1. Whether the hospital was vicariously liable for the acts of the anaesthetist Dr Graham.

2. Whether Dr Graham was negligent in failing to use deeply tinted phenol solution which would have revealed contamination.

3. Whether the hospital staff were negligent in handling the ampoules, causing the cracks.

4. Whether the doctrine of res ipsa loquitur applied to establish negligence.

Judgment

The Court of Appeal unanimously dismissed the appeals. All three judges agreed that while the hospital was vicariously liable for Dr Graham’s actions (reversing the trial judge on this point), neither Dr Graham nor the hospital staff had been negligent.

Lord Justice Denning stated regarding the standard of care:

We must not look at the 1947 accident with 1954 spectacles.
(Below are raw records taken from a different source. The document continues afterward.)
(* ===== verification/Memory.v ===== *)
(** * Who owns the memory of a packet

    [Protocol.v] takes packets for values.  Here they are what the program has:
    structures that point to vectors, which point to questions and records,
    which point to names and data, all of them objects of one heap that
    [src/dns/dns_resolver.c] and [src/dns/dns_cache.c] allocate and release.
    The assertions [pack_at], [rr_at], [value_at] say which objects make up a
    value; the logic of [Heap.v] is linear, so the specifications account for
    every object.  A vector and its array, which live and die together, are one
    object; the arithmetic of the vector is that of [Vector.v]. *)

From iris.proofmode Require Import proofmode.
From S2P Require Import Prelude Heap Vector CString Protocol Cache Resolver Socket.
Import Protocol.

Module Memory.

(** ** Objects *)

Record QuestionObj := MkQuestionObj { q_name : option loc; q_type : Z; q_class : Z }.
Record RecordObj := MkRecordObj {
  r_name : option loc; r_type : Z; r_class : Z; r_ttl : Z; r_length : Z; r_data : option loc;
}.
Record PacketObj := MkPacketObj {
  p_header : SectionHeader; p_questions : option loc; p_rrs : option loc;
}.
(** On the stack of its user; NULL for no vector. *)
Record ValueObj := MkValueObj {
  o_answer : Z; o_authority : Z; o_additional : Z; o_rrs : option loc;
}.

Record EntryObj := MkEntryObj {
  e_key : option loc; e_value : ValueObj; e_created : Z;
  e_hotter : option loc; e_colder : option loc;
}.

(** The session's address of the client, and the packet it may send again. *)
Record SessionObj := MkSessionObj {
  s_client : Z; s_end : Socket.NetEnd; s_stamp : Z; s_retries : Z; s_packet : option loc;
}.

Inductive object :=
| Bytes (b : list Z)
| OQuestion (q : QuestionObj)
| ORecord (r : RecordObj)
| OVector (v : Vector.Vector loc)
| OPacket (p : PacketObj)
| OEntry (e : EntryObj)
| OSession (s : SessionObj).

Abbreviation Mem := (Cmd object).

Definition sizeof_SectionQuestion : Z := 16.
Definition sizeof_ResourceRecord : Z := 32.
Definition sizeof_DnsPacket : Z := 32.

(** What a member holds before it is written. *)
Class Garbage := garbage : Z.

Section memory.
Context `{Allocator, Garbage}.
Implicit Types (p : option loc) (l : loc).

(** ** Access: of an object that is there and of the type of the pointer *)

Definition get_bytes p : Mem (list Z) :=
  l ← lift (nonnull p); o ← get l;
  match o with Bytes b => mret b | _ => lift UB end.
Definition get_question p : Mem QuestionObj :=
  l ← lift (nonnull p); o ← get l;
  match o with OQuestion q => mret q | _ => lift UB end.
Definition get_record p : Mem RecordObj :=
  l ← lift (nonnull p); o ← get l;
  match o with ORecord r => mret r | _ => lift UB end.
Definition get_vector l : Mem (Vector.Vector loc) :=
  o ← get l; match o with OVector v => mret v | _ => lift UB end.
Definition get_packet p : Mem PacketObj :=
  l ← lift (nonnull p); o ← get l;
  match o with OPacket q => mret q | _ => lift UB end.

Definition malloc (n : Z) (o : object) : Mem (option loc) :=
  if malloc_ok n then l ← new o; mret (Some l) else mret None.
Definition free p : Mem unit :=
  match p with Some l => release l | None => mret tt end.
Definition strdup p : Mem (option loc) :=
  b ← get_bytes p; s ← lift (CString.strdup b); malloc (Z.of_nat (length s)) (Bytes s).

(** ** Vectors *)

Definition vector_create (init_capacity : Z) : Mem (option loc) :=
  match Vector.vector_create init_capacity with
  | Some v => l ← new (OVector v); mret (Some l)
  | None => mret None
  end.
Definition vector_add p (x : loc) : Mem unit :=
  match p with
  | None => mret tt
  | Some l => v ← get_vector l; v ← lift (Vector.vector_add v x); set l (OVector v)
  end.
Definition vector_size p : Mem Z :=
  match p with None => mret 0 | Some l => v ← get_vector l; mret (Vector.vector_size v) end.
Definition vector_get p (index : Z) : Mem (option loc) :=
  match p with
  | None => mret None
  | Some l => v ← get_vector l; lift (Vector.vector_get v index)
  end.
Definition vector_free p : Mem unit :=
  match p with None => mret tt | Some l => get_vector l ≫= λ _, release l end.

(** [for (int i = 0; i < vector_size(v); i++) body(vector_get(v, i));] *)
Fixpoint for_loop (fuel : nat) (i : Z) p (body : option loc → Mem unit) : Mem unit :=
  n ← vector_size p;
  if i <? n then
    match fuel with
    | O => lift OutOfFuel
    | S fuel => x ← vector_get p i; body x ≫= λ _, for_loop fuel (i + 1) p body
    end
  else mret tt.
Definition for_each p (body : option loc → Mem unit) : Mem unit :=
  n ← vector_size p; for_loop (Z.to_nat n) 0 p body.

(** The same loop, left with [true] at the first element that passes a test. *)
Fixpoint any_loop (fuel : nat) (i : Z) p (test : option loc → Mem bool) : Mem bool :=
  n ← vector_size p;
  if i <? n then
    match fuel with
    | O => lift OutOfFuel
    | S fuel =>
        x ← vector_get p i; b ← test x;
        if b : bool then mret true else any_loop fuel (i + 1) p test
    end
  else mret false.
Definition any p (test : option loc → Mem bool) : Mem bool :=
  n ← vector_size p; any_loop (Z.to_nat n) 0 p test.

(** ** Records and questions *)

Definition rr_create : Mem loc :=
  p ← malloc sizeof_ResourceRecord
        (ORecord (MkRecordObj None garbage garbage garbage 0 None));
  lift (nonnull p).

Definition rr_free p : Mem unit :=
  rr ← get_record p;
  free (r_name rr) ≫= λ _, free (r_data rr) ≫= λ _, free p.

Definition question_create : Mem loc :=
  p ← malloc sizeof_SectionQuestion (OQuestion (MkQuestionObj None garbage garbage));
  lift (nonnull p).

Definition question_free p : Mem unit :=
  q ← get_question p; free (q_name q) ≫= λ _, free p.

Definition questions_free p : Mem unit := for_each p question_free ≫= λ _, vector_free p.
Definition free_rrs p : Mem unit := for_each p rr_free ≫= λ _, vector_free p.

Definition question_clone p : Mem loc :=
  q ← question_create;
  orig ← get_question p;
  name ← strdup (q_name orig);
  set q (OQuestion (MkQuestionObj name (q_type orig) (q_class orig))) ≫= λ _, mret q.

Definition questions_clone p : Mem (option loc) :=
  n ← vector_size p;
  dup ← vector_create n;
  for_each p (λ x, q ← question_clone x; vector_add dup q) ≫= λ _, mret dup.

(** The copy is released again when memory runs out under way. *)
Definition rr_clone p : Mem (option loc) :=
  match p with
  | None => mret None
  | Some _ =>
      copy_rr ← rr_create;
      record ← get_record p;
      name ← strdup (r_name record);
      let copy data := ORecord (MkRecordObj name (r_type record) (r_class record)
                                  (r_ttl record) (r_length record) data) in
      set copy_rr (copy None) ≫= λ _,
      match name with
      | None => rr_free (Some copy_rr) ≫= λ _, mret None
      | Some _ =>
          rdata ← malloc (r_length record) (Bytes []);
          set copy_rr (copy rdata) ≫= λ _,
          match rdata with
          | None => rr_free (Some copy_rr) ≫= λ _, mret None
          | Some d =>
              src ← get_bytes (r_data record);
              bytes ← lift (slice src 0 (r_length record));
              set d (Bytes bytes) ≫= λ _, mret (Some copy_rr)
          end
      end
  end.

(** The copy of one record in [rrs_clone], which tests no pointer. *)
Definition rrs_clone_item p : Mem loc :=
  item ← malloc sizeof_ResourceRecord (Bytes []);
  src ← get_record p;
  item ← lift (nonnull item);
  name ← strdup (r_name src);
  rdata ← malloc (r_length src) (Bytes []);
  bytes ← get_bytes (r_data src);
  bytes ← lift (slice bytes 0 (r_length src));
  d ← lift (nonnull rdata);
  set d (Bytes bytes) ≫= λ _,
  set item (ORecord (MkRecordObj name (r_type src) (r_class src) (r_ttl src) (r_length src) rdata))
    ≫= λ _, mret item.
Definition rrs_clone p : Mem (option loc) :=
  n ← vector_size p;
  clony ← vector_create n;
  for_each p (λ x, item ← rrs_clone_item x; vector_add clony item) ≫= λ _, mret clony.

(** ** Packets *)

Definition pack_free p : Mem unit :=
  dns_pack ← get_packet p;
  questions_free (p_questions dns_pack) ≫= λ _,
  free_rrs (p_rrs dns_pack) ≫= λ _, free p.

Definition set_packet l (f : PacketObj → PacketObj) : Mem unit :=
  o ← get_packet (Some l); set l (OPacket (f o)).

(** An operation of [Protocol.v] on the header alone. *)
Definition with_header (f : DnsPacket → DnsPacket) (o : PacketObj) : PacketObj :=
  MkPacketObj (header (f (MkPacket (p_header o) [] []))) (p_questions o) (p_rrs o).
Definition with_questions p (o : PacketObj) : PacketObj := MkPacketObj (p_header o) p (p_rrs o).
Definition with_rrs p (o : PacketObj) : PacketObj := MkPacketObj (p_header o) (p_questions o) p.

Definition pack_create : Mem loc :=
  pack ← malloc sizeof_DnsPacket (OPacket (MkPacketObj (MkHeader 0 0 0 0 0 0) None None));
  pack ← lift (nonnull pack);
  questions ← vector_create 5;
  set_packet pack (with_questions questions) ≫= λ _,
  rrs ← vector_create 5;
  set_packet pack (with_rrs rrs) ≫= λ _, mret pack.

Definition packet_clone (source : loc) : Mem loc :=
  packet ← pack_create;
  src ← get_packet (Some source);
  set_packet packet (with_header (λ _, MkPacket (p_header src) [] [])) ≫= λ _,
  questions ← questions_clone (p_questions src);
  set_packet packet (with_questions questions) ≫= λ _,
  rrs ← rrs_clone (p_rrs src);
  set_packet packet (with_rrs rrs) ≫= λ _, mret packet.

Definition make_response_empty (query : loc) : Mem loc :=
  response ← pack_create;
  src ← get_packet (Some query);
  set_packet response (with_header (λ _, MkPacket (p_header src) [] [])) ≫= λ _,
  set_packet response (with_header (λ r, set_flags r (RA_SET (flags (header r))))) ≫= λ _,
  set_packet response (with_header (λ r, set_flags r (QR_SET (flags (header r))))) ≫= λ _,
  set_packet response (with_header (λ r, setRcode r RCODE_NOERROR)) ≫= λ _,
  set_packet response (with_header (λ r, set_counts r 0 0 0)) ≫= λ _,
  questions ← questions_clone (p_questions src);
  set_packet response (with_questions questions) ≫= λ _, mret response.

Definition make_response_fail (query : loc) (rcode : Rcode) : Mem loc :=
  fail ← make_response_empty query;
  set_packet fail (with_header (λ r, setRcode r rcode)) ≫= λ _, mret fail.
On the broader implications of medical negligence claims, Lord Justice Denning observed:

We should be doing a disservice to the community at large if we were to impose liability on hospitals and doctors for everything that happens to go wrong. Doctors would be led to think more of their own safety than of the good of their patients. Initiative would be stifled and confidence shaken.

Regarding the test for negligence and foreseeability, Lord Justice Denning proposed:

Is the consequence fairly to be regarded as within the risk created by the negligence? If so, the negligent person is liable for it: but otherwise not.

Lord Justice Morris confirmed the vicarious liability point:

I consider that the anaesthetists were members of the ‘organisation’ of the hospital: they were members of the staff engaged by the hospital to do what the hospital itself was undertaking to do.

Implications

This case established several important principles in medical negligence law:

1. The standard of care must be judged by the knowledge and practices prevailing at the time of the alleged negligence, not by later developments.

2. Hospitals may be vicariously liable for the acts of visiting medical professionals who form part of the hospital’s organisation, not merely permanent staff.

3. The doctrine of res ipsa loquitur has limited application in medical cases where expert evidence explains what occurred.

4. Foreseeability remains central to establishing negligence – if a risk was not reasonably foreseeable at the relevant time, there can be no liability.

5. Courts should be cautious about imposing liability that might discourage medical innovation or cause defensive medicine.

Verdict: Appeals dismissed. The hospital and anaesthetist were not liable in negligence as the risk of invisible cracks in ampoules was not reasonably foreseeable in 1947.

Source: Roe v Ministry of Health [1954] EWCA Civ 7

Cite this work:

To cite this resource, please use the following reference:

National Case Law Archive, 'Roe v Ministry of Health [1954] EWCA Civ 7' (LawCases.net, October 2025) <https://www.lawcases.net/cases/roe-v-ministry-of-health-1954-ewca-civ-7/> accessed 17 May 2026

Status: Positive Treatment

The core legal principle from Roe v Ministry of Health, namely that a defendant's actions must be judged based on the knowledge and standards reasonably expected at the time of the incident (the 'state of the art' defence) and not with the benefit of hindsight, remains a fundamental and authoritative principle in the UK law of negligence. Reputable legal databases, academic commentary from university law faculties, and solicitors' websites confirm that the case is consistently cited with approval. While the specific test for professional negligence was later famously articulated in Bolam v Friern Hospital Management Committee [1957], this subsequent case built upon, rather than diminished, the foresight-not-hindsight rule established in Roe. The case has not been overruled or received significant negative judicial treatment.